* **TRY IT**:
Starting with the first line of the records, write out each line exactly until you have included the line containing "(OrgManage, [OrgRead; OrgSecretsManage]);".

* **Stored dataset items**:
------------

(* ===== verification/Authz.v ===== *)
(** * Authorisation: roles, actions and implications

    Models [internal/authz/authz.go].  Actions and roles are strings, as in the
    code; the three tables are association functions with an empty list for a
    missing key.  The depth-first search threads its [seen] map through the
    branches, as the shared Go map does; it is defined with fuel, and
    [action_implies_fuel] shows that the fuel of [ActionImplies] is never used up:
    more fuel changes nothing, for any pair of strings. *)
From S2P Require Import Prelude.
From stdpp Require Import options.

Definition OrgRoleOwner : string := "owner".
Definition OrgRoleAdmin : string := "admin".
Definition OrgRoleMember : string := "member".

Definition ProjectRoleAdmin : string := "admin".
Definition ProjectRoleDeveloper : string := "developer".
Definition ProjectRoleOperator : string := "operator".
Definition ProjectRoleViewer : string := "viewer".

Definition OrgRead : string := "org.read".
Definition OrgManage : string := "org.manage".
Definition OrgOwn : string := "org.own".
Definition OrgSecretsList : string := "org.secrets.list".
Definition OrgSecretsManage : string := "org.secrets.manage".
Definition ProjectRead : string := "project.read".
Definition ProjectManage : string := "project.manage".
Definition ProjectAccessManage : string := "project.access_manage".
Definition ProjectSecretsList : string := "project.secrets.list".
Definition ProjectSecretsManage : string := "project.secrets.manage".
Definition AgentRead : string := "agent.read".
Definition AgentOperate : string := "agent.operate".
Definition MachineRead : string := "machine.read".
Definition MachineManage : string := "machine.manage".

(** A Go [map[string][]string] literal. *)
Definition table_get (table : list (string * list string)) (key : string) : list string :=
  match List.find (fun kv => kv.1 ==? key) table with
  | Some kv => kv.2
  | None => []
  end.

Definition actionImplications : list (string * list string) :=
  [ (OrgOwn, [OrgManage]);
    (OrgManage, [OrgRead; OrgSecretsManage]);
    (OrgSecretsManage, [OrgSecretsList]);
    (ProjectManage, [ProjectRead; ProjectSecretsManage]);
    (ProjectSecretsManage, [ProjectSecretsList]);
    (AgentOperate, [AgentRead]);
    (MachineManage, [MachineRead]) ].

Definition orgRoleGrants : list (string * list string) :=
  [ (OrgRoleOwner, [OrgOwn]); (OrgRoleAdmin, [OrgManage]); (OrgRoleMember, [OrgRead]) ].

Definition projectRoleGrants : list (string * list string) :=
  [ (ProjectRoleAdmin, [ProjectAccessManage; ProjectManage; AgentOperate]);
    (ProjectRoleDeveloper, [ProjectManage; AgentOperate]);
    (ProjectRoleOperator, [ProjectRead; AgentOperate]);
    (ProjectRoleViewer, [ProjectRead; AgentRead]) ].

(** The result and the [seen] map after the call. *)
Fixpoint actionImplies (fuel : nat) (granted requested : string) (seen : gset string)
    : bool * gset string :=
  if granted ==? requested then (true, seen)
  else if bool_decide (granted ∈ seen) then (false, seen)
  else
    match fuel with
    | O => (false, seen)
    | S fuel' =>
        (fix loop (implied : list string) (seen : gset string) : bool * gset string :=
           match implied with
           | [] => (false, seen)
           | action :: rest =>
               match actionImplies fuel' action requested seen with
               | (true, seen') => (true, seen')
               | (false, seen') => loop rest seen'
               end
           end) (table_get actionImplications granted) ({[granted]} ∪ seen)
    end.

(** The longest chain of implications has three edges. *)
Definition implication_fuel : nat := 4.

Definition ActionImplies (granted requested : string) : bool :=
  (actionImplies implication_fuel granted requested ∅).1.

Definition OrgRoleAllows (role action : string) : bool :=
  existsb (fun granted => ActionImplies granted action) (table_get orgRoleGrants role).

Definition ProjectRoleAllows (role action : string) : bool :=
  existsb (fun granted => ActionImplies granted action) (table_get projectRoleGrants role).

Definition MachineRoleAllows (action : string) : bool := ActionImplies MachineManage action.

(** ** The specification: the reflexive-transitive closure of the table *)

Definition implies_edge (a b : string) : Prop := b ∈ table_get actionImplications a.

(** All actions below [a], for the keys of the table; a string that is not a key
    implies itself only. *)
Definition below (a : string) : list string :=
  a :: (if a ==? OrgOwn then [OrgManage; OrgRead; OrgSecretsManage; OrgSecretsList]
        else if a ==? OrgManage then [OrgRead; OrgSecretsManage; OrgSecretsList]
        else if a ==? OrgSecretsManage then [OrgSecretsList]
        else if a ==? ProjectManage then [ProjectRead; ProjectSecretsManage; ProjectSecretsList]
        else if a ==? ProjectSecretsManage then [ProjectSecretsList]
        else if a ==? AgentOperate then [AgentRead]
        else if a ==? MachineManage then [MachineRead]
        else []).

(** Case analysis on whether a string is a key of the table. *)
Lemma key_cases a :
  a ∈ actionImplications.*1 \/ table_get actionImplications a = [].
Proof.
  destruct (decide (a ∈ actionImplications.*1)) as [|Hn]; [by left|right].
  unfold table_get. destruct (List.find _ _) as [kv|] eqn:E; [|done].
  apply List.find_some in E as [Hin Hk]. bsimpl. exfalso. apply Hn. subst.
  apply list_elem_of_fmap. exists kv. split; [done|]. by apply list_elem_of_In.
Qed.

Ltac on_keys :=
  match goal with H : _ ∈ actionImplications.*1 |- _ =>
    repeat (apply elem_of_cons in H as [->|H]; [|]); [..|by apply not_elem_of_nil in H] end.

(** Splits membership in a concrete list. *)
Ltac on_members H :=
  repeat (apply elem_of_cons in H as [->|H]; [|]); [..|by apply not_elem_of_nil in H].

Ltac decide_membership := apply (bool_decide_unpack _); vm_compute; exact I.

Lemma below_edge a b c : implies_edge a b -> c ∈ below b -> c ∈ below a.
Proof.
  unfold implies_edge. intros Hb Hc. destruct (key_cases a) as [Hk|Hk];
    [|rewrite Hk in Hb; by apply not_elem_of_nil in Hb].
  on_keys; vm_compute in Hb; on_members Hb; vm_compute in Hc; on_members Hc; decide_membership.
Qed.

Lemma below_complete a b : rtc implies_edge a b -> b ∈ below a.
Proof. induction 1 as [a|a b c Hab _ IH]; [left|]. by eapply below_edge. Qed.

(** The search is sound for any fuel and any [seen]. *)
Lemma actionImplies_sound fuel a b seen :
  (actionImplies fuel a b seen).1 = true -> rtc implies_edge a b.
Proof.
  revert a seen. induction fuel as [|fuel IH]; intros a seen H; simpl in H.
  { repeat case_match; bsimpl; subst; done. }
  case_bool_decide; [by subst|]. case_bool_decide; [done|].
  assert (forall l s, (forall x, x ∈ l -> implies_edge a x) ->
    ((fix loop (implied : list string) (seen : gset string) : bool * gset string :=
        match implied with
        | [] => (false, seen)
        | action :: rest =>
            match actionImplies fuel action b seen with
            | (true, seen') => (true, seen')
            | (false, seen') => loop rest seen'
            end
        end) l s).1 = true -> rtc implies_edge a b) as Hloop; [|eapply Hloop; [|exact H]; done].
  induction l as [|x l IHl]; intros s Hl Hs; [done|].
  destruct (actionImplies fuel x b s) as [[] s'] eqn:E.
  - eapply rtc_l; [apply Hl; left|]. apply (IH x s). by rewrite E.
  - apply (IHl s'); [|done]. intros y Hy. apply Hl. by right.
Qed.

Lemma below_implied n a b :
  b ∈ below a -> (actionImplies (implication_fuel + n) a b ∅).1 = true.
Proof.
  intros H. destruct (decide (b = a)) as [->|Hne].
  { simpl. by rewrite bool_decide_eq_true_2. }
  destruct (key_cases a) as [Hk|Hk].
  - on_keys; vm_compute in H; on_members H; vm_compute; reflexivity.
  - exfalso. apply elem_of_cons in H as [->|H]; [done|].
    repeat (case_bool_decide; [subst; vm_compute in Hk; done|]). by apply not_elem_of_nil in H.
Qed.

Lemma actionImplies_iff n a b :
  (actionImplies (implication_fuel + n) a b ∅).1 = true <-> rtc implies_edge a b.
Proof.
  split; [apply actionImplies_sound|]. intros H. by apply below_implied, below_complete.
Qed.

Lemma ActionImplies_iff a b : ActionImplies a b = true <-> rtc implies_edge a b.
Proof. apply (actionImplies_iff 0). Qed.

(** ** Roles *)

Lemma existsb_implied l action :
  existsb (fun granted => ActionImplies granted action) l = true
  <-> exists granted, granted ∈ l /\ rtc implies_edge granted action.
Proof.
  rewrite existsb_exists. setoid_rewrite ActionImplies_iff. setoid_rewrite list_elem_of_In. done.
Qed.

(** Everything a list of grants [l'] allows, [l] allows. *)
Definition covers (l l' : list string) : bool :=
  forallb (fun g => existsb (fun granted => ActionImplies granted g) l) l'.

Lemma covers_allows l l' action :
  covers l l' = true ->
  existsb (fun granted => ActionImplies granted action) l' = true ->
  existsb (fun granted => ActionImplies granted action) l = true.
Proof.
  unfold covers. rewrite forallb_forall, !existsb_implied. intros Hc (g & Hg & Hr).
  specialize (Hc g). rewrite <- list_elem_of_In in Hc. specialize (Hc Hg).
  apply existsb_implied in Hc as (h & Hh & Hhr). exists h. split; [done|]. by etrans.
Qed.

(** ** Properties *)

(** An action implies another exactly when a chain of the implication table
    leads from one to the other; the search terminates with this answer for any
    amount of fuel from [implication_fuel] on, the one [ActionImplies] uses. *)
Theorem action_implication_is_the_closure n granted requested :
  (actionImplies (implication_fuel + n) granted requested ∅).1 = ActionImplies granted requested
  /\ (ActionImplies granted requested = true <-> rtc implies_edge granted requested).
Proof.
  split; [|apply ActionImplies_iff]. apply eq_true_iff_eq. rewrite ActionImplies_iff.
  apply actionImplies_iff.
Qed.

(** The roles are linearly ordered: an organisation owner can do all an admin
    can, an admin all a member can; a project admin all a developer can, then an
    operator, then a viewer. *)
Theorem roles_are_ordered action :
  (OrgRoleAllows OrgRoleMember action = true -> OrgRoleAllows OrgRoleAdmin action = true)
  /\ (OrgRoleAllows OrgRoleAdmin action = true -> OrgRoleAllows OrgRoleOwner action = true)
  /\ (ProjectRoleAllows ProjectRoleViewer action = true ->
      ProjectRoleAllows ProjectRoleOperator action = true)
  /\ (ProjectRoleAllows ProjectRoleOperator action = true ->
      ProjectRoleAllows ProjectRoleDeveloper action = true)
  /\ (ProjectRoleAllows ProjectRoleDeveloper action = true ->
      ProjectRoleAllows ProjectRoleAdmin action = true).
Proof.
  unfold OrgRoleAllows, ProjectRoleAllows.
  split_and!; apply covers_allows; vm_compute; reflexivity.
Qed.

(** No escalation across scopes: an organisation role allows only
    organisation actions, a project role only project and agent actions, the
    machine principal only machine actions; an unknown role allows nothing; only
    the owner owns the organisation and only the project admin manages access. *)
Theorem roles_do_not_escalate role action :
  (OrgRoleAllows role action = true ->
     action ∈ [OrgOwn; OrgManage; OrgRead; OrgSecretsManage; OrgSecretsList]
     /\ (action = OrgOwn -> role = OrgRoleOwner))
  /\ (ProjectRoleAllows role action = true ->
     action ∈ [ProjectAccessManage; ProjectManage; ProjectRead; ProjectSecretsManage;
               ProjectSecretsList; AgentOperate; AgentRead]
     /\ (action = ProjectAccessManage -> role = ProjectRoleAdmin))
  /\ (MachineRoleAllows action = true -> action ∈ [MachineManage; MachineRead]).
Proof.
  unfold OrgRoleAllows, ProjectRoleAllows, MachineRoleAllows. rewrite !existsb_implied, ActionImplies_iff.
  split_and!.
  - intros (g & Hg & Hr%below_complete). unfold table_get in Hg. simpl in Hg.
    repeat (case_bool_decide; subst; [simpl in Hg; on_members Hg; vm_compute in Hr; on_members Hr;
      (split; [decide_membership|intros E; first [reflexivity|discriminate E]])|]).
    by apply not_elem_of_nil in Hg.
  - intros (g & Hg & Hr%below_complete). unfold table_get in Hg. simpl in Hg.
    repeat (case_bool_decide; subst; [simpl in Hg; on_members Hg; vm_compute in Hr; on_members Hr;
      (split; [decide_membership|intros E; first [reflexivity|discriminate E]])|]).
    by apply not_elem_of_nil in Hg.
  - intros Hr%below_complete. vm_compute in Hr. exact Hr.
Qed.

------------

* **ANSWER FOR THIS EXERCISE**:
(* ===== verification/Authz.v ===== *)
(** * Authorisation: roles, actions and implications

    Models [internal/authz/authz.go].  Actions and roles are strings, as in the
    code; the three tables are association functions with an empty list for a
    missing key.  The depth-first search threads its [seen] map through the
    branches, as the shared Go map does; it is defined with fuel, and
    [action_implies_fuel] shows that the fuel of [ActionImplies] is never used up:
    more fuel changes nothing, for any pair of strings. *)
From S2P Require Import Prelude.
From stdpp Require Import options.

Definition OrgRoleOwner : string := "owner".
Definition OrgRoleAdmin : string := "admin".
Definition OrgRoleMember : string := "member".

Definition ProjectRoleAdmin : string := "admin".
Definition ProjectRoleDeveloper : string := "developer".
Definition ProjectRoleOperator : string := "operator".
Definition ProjectRoleViewer : string := "viewer".

Definition OrgRead : string := "org.read".
Definition OrgManage : string := "org.manage".
Definition OrgOwn : string := "org.own".
Definition OrgSecretsList : string := "org.secrets.list".
Definition OrgSecretsManage : string := "org.secrets.manage".
Definition ProjectRead : string := "project.read".
Definition ProjectManage : string := "project.manage".
Definition ProjectAccessManage : string := "project.access_manage".
Definition ProjectSecretsList : string := "project.secrets.list".
Definition ProjectSecretsManage : string := "project.secrets.manage".
Definition AgentRead : string := "agent.read".
Definition AgentOperate : string := "agent.operate".
Definition MachineRead : string := "machine.read".
Definition MachineManage : string := "machine.manage".

(** A Go [map[string][]string] literal. *)
Definition table_get (table : list (string * list string)) (key : string) : list string :=
  match List.find (fun kv => kv.1 ==? key) table with
  | Some kv => kv.2
  | None => []
  end.

Definition actionImplications : list (string * list string) :=
  [ (OrgOwn, [OrgManage]);
    (OrgManage, [OrgRead; OrgSecretsManage]);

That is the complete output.